(Data entries)
⁂

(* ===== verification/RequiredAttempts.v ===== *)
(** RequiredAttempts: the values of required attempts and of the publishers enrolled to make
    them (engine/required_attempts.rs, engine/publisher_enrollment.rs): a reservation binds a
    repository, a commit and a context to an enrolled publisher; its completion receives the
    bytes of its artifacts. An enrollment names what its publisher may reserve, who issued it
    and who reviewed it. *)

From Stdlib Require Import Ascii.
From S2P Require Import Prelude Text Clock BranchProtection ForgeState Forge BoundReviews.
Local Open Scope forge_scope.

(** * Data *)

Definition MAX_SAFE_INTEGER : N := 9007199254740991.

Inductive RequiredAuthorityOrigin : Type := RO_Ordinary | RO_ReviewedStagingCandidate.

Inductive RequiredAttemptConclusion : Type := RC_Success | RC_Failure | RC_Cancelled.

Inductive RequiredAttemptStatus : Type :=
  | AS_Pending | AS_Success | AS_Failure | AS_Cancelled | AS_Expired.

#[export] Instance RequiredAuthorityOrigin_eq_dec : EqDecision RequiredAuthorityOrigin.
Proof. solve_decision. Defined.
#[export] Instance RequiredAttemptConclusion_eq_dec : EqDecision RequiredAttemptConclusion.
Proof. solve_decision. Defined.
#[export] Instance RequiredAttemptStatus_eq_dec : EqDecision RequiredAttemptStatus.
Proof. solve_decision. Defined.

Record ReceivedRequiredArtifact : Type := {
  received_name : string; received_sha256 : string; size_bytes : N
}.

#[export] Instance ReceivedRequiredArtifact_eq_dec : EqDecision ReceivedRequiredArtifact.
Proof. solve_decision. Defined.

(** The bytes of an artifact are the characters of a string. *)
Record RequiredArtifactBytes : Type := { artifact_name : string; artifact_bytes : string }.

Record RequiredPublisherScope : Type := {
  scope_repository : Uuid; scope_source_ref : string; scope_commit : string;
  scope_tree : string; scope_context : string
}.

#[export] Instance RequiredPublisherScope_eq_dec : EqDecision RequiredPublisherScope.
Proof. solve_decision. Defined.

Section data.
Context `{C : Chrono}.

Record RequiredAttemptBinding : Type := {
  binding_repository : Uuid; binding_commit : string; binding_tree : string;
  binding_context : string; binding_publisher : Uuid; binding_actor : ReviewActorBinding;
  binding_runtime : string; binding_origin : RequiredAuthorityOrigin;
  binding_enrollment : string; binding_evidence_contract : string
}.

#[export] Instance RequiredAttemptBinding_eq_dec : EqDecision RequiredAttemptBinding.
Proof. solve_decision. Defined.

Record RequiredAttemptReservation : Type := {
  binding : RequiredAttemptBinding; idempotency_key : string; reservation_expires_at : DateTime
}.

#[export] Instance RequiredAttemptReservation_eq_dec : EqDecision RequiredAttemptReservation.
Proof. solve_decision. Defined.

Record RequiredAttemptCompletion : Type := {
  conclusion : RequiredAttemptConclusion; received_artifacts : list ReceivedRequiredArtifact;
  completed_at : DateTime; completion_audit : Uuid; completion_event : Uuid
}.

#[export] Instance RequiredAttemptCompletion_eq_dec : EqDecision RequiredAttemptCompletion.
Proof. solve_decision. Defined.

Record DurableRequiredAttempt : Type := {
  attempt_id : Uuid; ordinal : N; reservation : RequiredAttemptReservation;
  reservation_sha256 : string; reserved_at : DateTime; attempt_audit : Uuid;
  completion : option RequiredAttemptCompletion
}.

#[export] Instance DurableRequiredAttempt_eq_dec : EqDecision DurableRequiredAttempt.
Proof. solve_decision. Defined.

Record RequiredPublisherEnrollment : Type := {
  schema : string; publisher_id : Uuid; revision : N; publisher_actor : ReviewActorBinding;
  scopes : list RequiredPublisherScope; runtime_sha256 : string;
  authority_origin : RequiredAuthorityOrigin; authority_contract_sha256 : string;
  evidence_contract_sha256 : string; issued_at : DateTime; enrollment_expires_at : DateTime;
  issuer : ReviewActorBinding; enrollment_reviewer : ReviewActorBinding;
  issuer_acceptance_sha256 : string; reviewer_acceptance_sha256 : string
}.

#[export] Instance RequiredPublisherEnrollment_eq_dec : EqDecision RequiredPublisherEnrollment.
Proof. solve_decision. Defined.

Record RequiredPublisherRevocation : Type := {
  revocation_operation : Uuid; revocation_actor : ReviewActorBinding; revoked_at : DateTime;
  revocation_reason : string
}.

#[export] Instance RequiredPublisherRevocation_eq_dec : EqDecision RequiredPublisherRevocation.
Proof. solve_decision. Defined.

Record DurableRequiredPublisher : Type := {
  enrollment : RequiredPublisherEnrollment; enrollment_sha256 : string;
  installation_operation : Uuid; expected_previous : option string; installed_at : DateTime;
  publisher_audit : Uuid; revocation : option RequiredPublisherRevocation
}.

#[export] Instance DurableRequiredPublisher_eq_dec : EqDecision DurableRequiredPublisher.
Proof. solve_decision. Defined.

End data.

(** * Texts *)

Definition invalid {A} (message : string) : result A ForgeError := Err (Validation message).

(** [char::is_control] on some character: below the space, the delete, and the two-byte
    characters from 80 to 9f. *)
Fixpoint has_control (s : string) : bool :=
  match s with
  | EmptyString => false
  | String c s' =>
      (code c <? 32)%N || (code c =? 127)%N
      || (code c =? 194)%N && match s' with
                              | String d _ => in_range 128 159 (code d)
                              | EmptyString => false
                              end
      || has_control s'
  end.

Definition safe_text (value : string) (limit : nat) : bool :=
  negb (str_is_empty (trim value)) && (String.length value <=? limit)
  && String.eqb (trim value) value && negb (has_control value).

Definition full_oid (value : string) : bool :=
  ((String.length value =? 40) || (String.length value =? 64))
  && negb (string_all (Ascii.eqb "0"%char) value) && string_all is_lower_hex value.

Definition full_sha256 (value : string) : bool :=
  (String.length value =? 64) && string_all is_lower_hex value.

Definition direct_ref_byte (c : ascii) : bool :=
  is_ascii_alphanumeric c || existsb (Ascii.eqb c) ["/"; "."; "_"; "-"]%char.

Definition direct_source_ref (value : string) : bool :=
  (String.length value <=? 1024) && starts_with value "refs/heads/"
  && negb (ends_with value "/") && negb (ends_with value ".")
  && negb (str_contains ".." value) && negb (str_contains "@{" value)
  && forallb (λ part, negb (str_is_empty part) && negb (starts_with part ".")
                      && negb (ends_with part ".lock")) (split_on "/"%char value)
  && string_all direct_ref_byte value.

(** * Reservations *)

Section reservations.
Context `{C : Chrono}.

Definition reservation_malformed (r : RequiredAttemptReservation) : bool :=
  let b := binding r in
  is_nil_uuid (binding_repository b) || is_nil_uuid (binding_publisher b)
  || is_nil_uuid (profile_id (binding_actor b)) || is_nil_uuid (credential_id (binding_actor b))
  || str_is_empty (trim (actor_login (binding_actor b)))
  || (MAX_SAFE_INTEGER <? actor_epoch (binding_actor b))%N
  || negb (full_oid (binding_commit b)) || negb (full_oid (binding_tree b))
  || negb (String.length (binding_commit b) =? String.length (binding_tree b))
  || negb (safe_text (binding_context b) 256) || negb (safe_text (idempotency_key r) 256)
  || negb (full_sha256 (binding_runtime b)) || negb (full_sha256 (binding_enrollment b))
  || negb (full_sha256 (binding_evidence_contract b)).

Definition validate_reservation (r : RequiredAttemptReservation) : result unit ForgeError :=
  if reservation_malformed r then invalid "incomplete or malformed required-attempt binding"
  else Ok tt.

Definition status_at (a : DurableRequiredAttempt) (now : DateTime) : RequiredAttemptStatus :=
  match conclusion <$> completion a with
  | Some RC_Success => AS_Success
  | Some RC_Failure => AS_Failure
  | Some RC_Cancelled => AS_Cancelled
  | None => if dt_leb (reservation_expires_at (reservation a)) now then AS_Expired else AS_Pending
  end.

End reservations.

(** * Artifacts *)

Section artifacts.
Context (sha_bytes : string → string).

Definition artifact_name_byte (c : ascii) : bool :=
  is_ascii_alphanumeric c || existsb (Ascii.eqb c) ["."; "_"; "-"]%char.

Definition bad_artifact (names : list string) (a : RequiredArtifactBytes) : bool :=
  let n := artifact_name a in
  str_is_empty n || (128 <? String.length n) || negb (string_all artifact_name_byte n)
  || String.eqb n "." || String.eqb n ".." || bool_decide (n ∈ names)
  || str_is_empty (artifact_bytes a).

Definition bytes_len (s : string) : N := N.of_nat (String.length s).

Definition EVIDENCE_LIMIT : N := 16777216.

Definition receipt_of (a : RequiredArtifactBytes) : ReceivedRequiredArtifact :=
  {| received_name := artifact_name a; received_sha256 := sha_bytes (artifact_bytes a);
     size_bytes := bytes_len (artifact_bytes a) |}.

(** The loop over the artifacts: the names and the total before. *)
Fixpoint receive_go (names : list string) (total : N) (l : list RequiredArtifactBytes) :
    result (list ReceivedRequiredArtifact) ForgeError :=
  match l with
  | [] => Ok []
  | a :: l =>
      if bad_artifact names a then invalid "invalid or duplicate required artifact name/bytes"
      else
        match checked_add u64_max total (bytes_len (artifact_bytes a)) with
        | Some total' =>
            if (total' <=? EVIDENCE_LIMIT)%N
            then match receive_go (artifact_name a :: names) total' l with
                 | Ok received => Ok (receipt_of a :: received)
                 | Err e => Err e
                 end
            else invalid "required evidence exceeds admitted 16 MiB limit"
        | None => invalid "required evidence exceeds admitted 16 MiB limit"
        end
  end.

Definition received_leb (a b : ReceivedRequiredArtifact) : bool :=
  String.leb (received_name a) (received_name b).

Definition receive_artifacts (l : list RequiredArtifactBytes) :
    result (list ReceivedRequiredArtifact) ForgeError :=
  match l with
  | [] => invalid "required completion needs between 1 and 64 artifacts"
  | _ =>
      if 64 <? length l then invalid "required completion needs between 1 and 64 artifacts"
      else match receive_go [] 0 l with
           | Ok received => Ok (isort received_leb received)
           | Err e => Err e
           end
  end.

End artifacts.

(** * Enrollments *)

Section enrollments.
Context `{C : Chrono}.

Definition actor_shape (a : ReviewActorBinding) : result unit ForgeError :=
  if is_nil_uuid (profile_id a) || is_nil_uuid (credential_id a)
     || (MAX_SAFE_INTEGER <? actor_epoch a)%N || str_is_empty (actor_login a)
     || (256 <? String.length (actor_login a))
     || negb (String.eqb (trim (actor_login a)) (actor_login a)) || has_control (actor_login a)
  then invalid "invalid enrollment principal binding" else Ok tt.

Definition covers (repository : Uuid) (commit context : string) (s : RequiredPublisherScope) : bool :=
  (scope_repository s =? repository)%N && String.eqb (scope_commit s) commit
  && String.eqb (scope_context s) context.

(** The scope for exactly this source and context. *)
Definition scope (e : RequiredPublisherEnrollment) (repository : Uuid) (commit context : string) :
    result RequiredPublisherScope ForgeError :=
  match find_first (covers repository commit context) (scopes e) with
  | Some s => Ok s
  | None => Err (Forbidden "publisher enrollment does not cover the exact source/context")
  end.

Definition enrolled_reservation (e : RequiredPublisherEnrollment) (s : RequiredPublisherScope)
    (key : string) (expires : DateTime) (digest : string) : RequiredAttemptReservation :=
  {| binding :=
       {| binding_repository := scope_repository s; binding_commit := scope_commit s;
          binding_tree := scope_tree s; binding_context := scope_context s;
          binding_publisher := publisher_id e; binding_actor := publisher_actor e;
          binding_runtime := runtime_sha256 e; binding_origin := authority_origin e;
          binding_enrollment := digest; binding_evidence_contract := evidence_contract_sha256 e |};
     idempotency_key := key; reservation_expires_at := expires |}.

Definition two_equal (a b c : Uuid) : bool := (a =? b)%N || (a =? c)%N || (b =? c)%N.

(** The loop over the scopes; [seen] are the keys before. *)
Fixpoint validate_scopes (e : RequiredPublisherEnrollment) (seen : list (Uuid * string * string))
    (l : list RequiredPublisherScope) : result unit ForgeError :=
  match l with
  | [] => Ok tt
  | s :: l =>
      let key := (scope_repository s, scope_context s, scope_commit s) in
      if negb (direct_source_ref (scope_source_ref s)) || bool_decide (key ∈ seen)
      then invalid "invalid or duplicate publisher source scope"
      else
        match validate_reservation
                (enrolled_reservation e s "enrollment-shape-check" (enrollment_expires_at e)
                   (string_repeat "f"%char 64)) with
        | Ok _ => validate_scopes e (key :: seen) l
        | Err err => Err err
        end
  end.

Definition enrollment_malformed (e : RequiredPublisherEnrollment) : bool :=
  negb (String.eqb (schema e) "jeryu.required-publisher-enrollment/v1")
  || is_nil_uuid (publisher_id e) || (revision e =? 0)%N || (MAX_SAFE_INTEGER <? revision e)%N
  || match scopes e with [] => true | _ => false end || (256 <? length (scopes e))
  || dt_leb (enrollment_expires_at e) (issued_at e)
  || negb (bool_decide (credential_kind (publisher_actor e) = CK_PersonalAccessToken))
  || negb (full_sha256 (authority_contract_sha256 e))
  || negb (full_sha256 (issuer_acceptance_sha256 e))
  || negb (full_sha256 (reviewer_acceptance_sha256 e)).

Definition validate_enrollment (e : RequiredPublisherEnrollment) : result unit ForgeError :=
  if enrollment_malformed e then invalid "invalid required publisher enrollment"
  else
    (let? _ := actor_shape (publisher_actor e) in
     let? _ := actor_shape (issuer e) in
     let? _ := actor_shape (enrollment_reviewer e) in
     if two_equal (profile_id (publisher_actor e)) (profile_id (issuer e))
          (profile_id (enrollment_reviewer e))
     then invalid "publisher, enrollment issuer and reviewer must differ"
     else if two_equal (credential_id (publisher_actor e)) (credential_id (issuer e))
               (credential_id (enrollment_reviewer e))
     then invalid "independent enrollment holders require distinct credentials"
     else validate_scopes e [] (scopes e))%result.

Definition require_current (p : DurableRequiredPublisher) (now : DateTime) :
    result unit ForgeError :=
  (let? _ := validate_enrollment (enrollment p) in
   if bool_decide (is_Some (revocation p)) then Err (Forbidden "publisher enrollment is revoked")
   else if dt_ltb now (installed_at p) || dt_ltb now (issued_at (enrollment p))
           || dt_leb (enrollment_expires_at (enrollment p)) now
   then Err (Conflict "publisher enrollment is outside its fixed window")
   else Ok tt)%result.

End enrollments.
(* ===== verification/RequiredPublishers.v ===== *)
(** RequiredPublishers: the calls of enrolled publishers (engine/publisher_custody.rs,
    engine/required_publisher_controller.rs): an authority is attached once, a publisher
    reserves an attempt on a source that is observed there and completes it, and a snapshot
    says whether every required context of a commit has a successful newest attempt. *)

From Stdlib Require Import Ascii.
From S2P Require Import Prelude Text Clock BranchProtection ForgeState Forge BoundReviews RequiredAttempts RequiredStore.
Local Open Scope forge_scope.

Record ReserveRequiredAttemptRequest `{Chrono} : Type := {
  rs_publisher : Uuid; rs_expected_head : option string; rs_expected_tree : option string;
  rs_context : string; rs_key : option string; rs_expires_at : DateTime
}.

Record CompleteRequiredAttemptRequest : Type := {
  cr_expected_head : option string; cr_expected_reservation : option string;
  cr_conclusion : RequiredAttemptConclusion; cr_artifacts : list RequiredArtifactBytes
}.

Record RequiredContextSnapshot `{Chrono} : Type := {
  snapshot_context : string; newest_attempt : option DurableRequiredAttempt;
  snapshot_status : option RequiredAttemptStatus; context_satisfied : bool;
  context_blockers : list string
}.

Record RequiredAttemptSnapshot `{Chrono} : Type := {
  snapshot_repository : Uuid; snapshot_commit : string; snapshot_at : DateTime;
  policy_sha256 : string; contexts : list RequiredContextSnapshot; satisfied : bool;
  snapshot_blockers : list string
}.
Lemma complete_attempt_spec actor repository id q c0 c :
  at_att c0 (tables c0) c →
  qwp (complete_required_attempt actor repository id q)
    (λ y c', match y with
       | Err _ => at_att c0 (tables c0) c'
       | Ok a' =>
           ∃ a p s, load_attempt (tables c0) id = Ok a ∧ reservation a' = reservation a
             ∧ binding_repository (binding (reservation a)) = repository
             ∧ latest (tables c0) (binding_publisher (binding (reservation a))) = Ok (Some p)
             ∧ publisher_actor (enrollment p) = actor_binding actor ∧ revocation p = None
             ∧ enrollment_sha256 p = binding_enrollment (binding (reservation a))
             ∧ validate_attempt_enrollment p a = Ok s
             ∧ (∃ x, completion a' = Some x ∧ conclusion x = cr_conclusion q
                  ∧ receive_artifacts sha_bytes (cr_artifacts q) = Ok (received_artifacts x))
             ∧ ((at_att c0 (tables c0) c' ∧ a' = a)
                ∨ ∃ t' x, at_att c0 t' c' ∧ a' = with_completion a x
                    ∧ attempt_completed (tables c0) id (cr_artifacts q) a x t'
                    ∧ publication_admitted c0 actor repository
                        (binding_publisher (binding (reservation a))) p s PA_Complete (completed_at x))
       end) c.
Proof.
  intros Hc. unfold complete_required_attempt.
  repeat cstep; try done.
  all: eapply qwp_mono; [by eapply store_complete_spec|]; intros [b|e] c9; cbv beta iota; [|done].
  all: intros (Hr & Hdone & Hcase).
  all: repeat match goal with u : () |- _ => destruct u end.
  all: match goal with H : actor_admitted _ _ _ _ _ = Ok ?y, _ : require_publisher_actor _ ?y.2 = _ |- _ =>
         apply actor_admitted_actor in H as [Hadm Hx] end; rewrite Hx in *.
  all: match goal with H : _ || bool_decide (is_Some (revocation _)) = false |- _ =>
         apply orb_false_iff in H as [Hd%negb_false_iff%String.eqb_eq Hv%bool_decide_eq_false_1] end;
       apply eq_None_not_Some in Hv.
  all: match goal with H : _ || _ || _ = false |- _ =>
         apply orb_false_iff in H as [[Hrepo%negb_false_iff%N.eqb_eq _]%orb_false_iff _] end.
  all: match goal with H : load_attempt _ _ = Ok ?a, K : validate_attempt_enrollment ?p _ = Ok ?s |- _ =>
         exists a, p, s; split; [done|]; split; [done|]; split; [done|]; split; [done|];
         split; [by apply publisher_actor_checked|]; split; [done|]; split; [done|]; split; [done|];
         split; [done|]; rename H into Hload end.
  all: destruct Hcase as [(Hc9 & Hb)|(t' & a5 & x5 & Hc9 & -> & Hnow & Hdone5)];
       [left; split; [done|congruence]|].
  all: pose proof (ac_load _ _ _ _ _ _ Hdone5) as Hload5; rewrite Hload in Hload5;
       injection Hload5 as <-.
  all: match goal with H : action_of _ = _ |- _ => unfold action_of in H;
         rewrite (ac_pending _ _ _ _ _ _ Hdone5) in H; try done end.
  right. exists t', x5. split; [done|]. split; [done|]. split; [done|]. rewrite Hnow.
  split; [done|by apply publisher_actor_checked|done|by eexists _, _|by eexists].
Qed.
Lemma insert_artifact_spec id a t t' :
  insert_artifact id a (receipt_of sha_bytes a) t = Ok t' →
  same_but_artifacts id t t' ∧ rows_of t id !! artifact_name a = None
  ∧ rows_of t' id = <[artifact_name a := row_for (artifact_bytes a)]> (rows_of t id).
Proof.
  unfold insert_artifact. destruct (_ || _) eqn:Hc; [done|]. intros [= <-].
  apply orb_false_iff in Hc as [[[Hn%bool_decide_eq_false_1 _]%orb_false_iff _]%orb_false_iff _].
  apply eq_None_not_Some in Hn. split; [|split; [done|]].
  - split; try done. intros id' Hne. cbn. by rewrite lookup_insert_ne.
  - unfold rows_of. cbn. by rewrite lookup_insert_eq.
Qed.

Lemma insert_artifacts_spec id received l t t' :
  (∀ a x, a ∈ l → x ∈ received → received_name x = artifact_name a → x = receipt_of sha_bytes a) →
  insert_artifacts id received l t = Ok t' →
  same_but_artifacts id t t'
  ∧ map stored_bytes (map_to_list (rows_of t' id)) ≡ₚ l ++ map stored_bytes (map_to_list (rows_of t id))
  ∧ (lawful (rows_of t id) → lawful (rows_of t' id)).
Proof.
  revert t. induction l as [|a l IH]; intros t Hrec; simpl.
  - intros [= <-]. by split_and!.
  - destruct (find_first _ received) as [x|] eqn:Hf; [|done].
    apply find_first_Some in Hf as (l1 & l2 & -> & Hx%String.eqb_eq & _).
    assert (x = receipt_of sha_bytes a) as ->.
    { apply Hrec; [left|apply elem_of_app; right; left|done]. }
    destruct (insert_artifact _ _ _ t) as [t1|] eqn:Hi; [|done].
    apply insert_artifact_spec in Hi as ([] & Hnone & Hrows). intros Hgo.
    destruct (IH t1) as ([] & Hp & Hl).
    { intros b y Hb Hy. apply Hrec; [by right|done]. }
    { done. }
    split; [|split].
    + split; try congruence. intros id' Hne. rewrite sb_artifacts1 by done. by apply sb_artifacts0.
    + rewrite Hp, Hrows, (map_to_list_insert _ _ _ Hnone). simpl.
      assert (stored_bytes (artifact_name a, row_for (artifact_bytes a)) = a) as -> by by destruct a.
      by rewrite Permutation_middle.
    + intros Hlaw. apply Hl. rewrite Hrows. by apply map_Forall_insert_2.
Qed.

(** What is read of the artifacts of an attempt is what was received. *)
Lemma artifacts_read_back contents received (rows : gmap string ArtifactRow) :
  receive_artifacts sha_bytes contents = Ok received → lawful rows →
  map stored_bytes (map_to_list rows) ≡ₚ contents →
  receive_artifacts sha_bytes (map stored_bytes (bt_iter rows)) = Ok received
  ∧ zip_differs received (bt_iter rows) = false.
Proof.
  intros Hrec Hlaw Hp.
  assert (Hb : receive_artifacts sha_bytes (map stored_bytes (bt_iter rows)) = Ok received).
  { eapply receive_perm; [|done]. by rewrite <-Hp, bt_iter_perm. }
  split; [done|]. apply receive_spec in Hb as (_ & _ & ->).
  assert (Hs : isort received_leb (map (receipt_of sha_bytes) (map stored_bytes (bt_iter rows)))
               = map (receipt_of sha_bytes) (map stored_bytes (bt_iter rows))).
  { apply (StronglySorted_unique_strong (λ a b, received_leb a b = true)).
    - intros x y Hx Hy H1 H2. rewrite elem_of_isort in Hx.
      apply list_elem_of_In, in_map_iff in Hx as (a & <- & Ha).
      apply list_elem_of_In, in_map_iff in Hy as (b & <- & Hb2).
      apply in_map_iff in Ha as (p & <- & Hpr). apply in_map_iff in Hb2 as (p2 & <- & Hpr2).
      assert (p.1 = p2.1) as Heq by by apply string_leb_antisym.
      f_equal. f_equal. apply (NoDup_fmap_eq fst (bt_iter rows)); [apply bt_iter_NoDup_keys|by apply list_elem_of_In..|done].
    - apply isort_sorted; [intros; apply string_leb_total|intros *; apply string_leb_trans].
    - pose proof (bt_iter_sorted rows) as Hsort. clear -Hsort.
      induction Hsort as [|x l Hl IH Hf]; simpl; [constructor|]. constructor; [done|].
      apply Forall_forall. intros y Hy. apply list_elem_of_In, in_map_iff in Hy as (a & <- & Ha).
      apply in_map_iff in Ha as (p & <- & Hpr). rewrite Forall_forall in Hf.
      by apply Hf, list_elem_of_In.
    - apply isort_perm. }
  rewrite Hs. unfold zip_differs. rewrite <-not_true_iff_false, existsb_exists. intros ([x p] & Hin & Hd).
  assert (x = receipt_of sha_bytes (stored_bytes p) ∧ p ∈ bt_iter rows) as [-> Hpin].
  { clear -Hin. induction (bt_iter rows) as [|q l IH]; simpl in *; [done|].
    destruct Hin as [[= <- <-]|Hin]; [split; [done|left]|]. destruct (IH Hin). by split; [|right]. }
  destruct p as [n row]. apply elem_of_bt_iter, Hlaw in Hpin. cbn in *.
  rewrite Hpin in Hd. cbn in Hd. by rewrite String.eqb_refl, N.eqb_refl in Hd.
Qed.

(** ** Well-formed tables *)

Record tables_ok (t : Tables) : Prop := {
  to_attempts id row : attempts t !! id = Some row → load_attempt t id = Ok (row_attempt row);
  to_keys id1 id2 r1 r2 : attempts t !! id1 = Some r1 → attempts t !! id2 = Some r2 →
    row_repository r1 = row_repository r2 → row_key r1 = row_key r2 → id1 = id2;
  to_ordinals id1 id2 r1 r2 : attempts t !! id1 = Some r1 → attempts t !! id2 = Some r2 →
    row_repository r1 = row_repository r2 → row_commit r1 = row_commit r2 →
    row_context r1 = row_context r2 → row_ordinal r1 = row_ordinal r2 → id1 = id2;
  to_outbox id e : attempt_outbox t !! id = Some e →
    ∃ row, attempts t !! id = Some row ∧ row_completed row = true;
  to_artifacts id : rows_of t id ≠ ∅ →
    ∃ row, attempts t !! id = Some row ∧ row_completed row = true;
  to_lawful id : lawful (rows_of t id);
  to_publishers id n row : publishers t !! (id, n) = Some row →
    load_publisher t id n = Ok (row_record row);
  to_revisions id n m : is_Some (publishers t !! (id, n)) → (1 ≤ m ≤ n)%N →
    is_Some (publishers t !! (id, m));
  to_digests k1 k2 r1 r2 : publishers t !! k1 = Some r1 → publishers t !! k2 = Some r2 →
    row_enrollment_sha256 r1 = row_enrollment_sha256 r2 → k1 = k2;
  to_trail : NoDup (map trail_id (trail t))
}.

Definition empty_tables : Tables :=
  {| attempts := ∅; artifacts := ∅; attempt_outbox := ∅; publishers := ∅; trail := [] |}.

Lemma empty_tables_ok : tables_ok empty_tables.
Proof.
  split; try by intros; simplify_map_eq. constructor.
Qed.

⁂

• [Work to complete]:
Send back an exact copy of only the lines from the line with "attempt_id : Uuid;" up to and including the line with "authority_origin : RequiredAuthorityOrigin;" in the data above.

• [Result]:
  attempt_id : Uuid; ordinal : N; reservation : RequiredAttemptReservation;
  reservation_sha256 : string; reserved_at : DateTime; attempt_audit : Uuid;
  completion : option RequiredAttemptCompletion
}.

#[export] Instance DurableRequiredAttempt_eq_dec : EqDecision DurableRequiredAttempt.
Proof. solve_decision. Defined.

Record RequiredPublisherEnrollment : Type := {
  schema : string; publisher_id : Uuid; revision : N; publisher_actor : ReviewActorBinding;
  scopes : list RequiredPublisherScope; runtime_sha256 : string;
  authority_origin : RequiredAuthorityOrigin; authority_contract_sha256 : string;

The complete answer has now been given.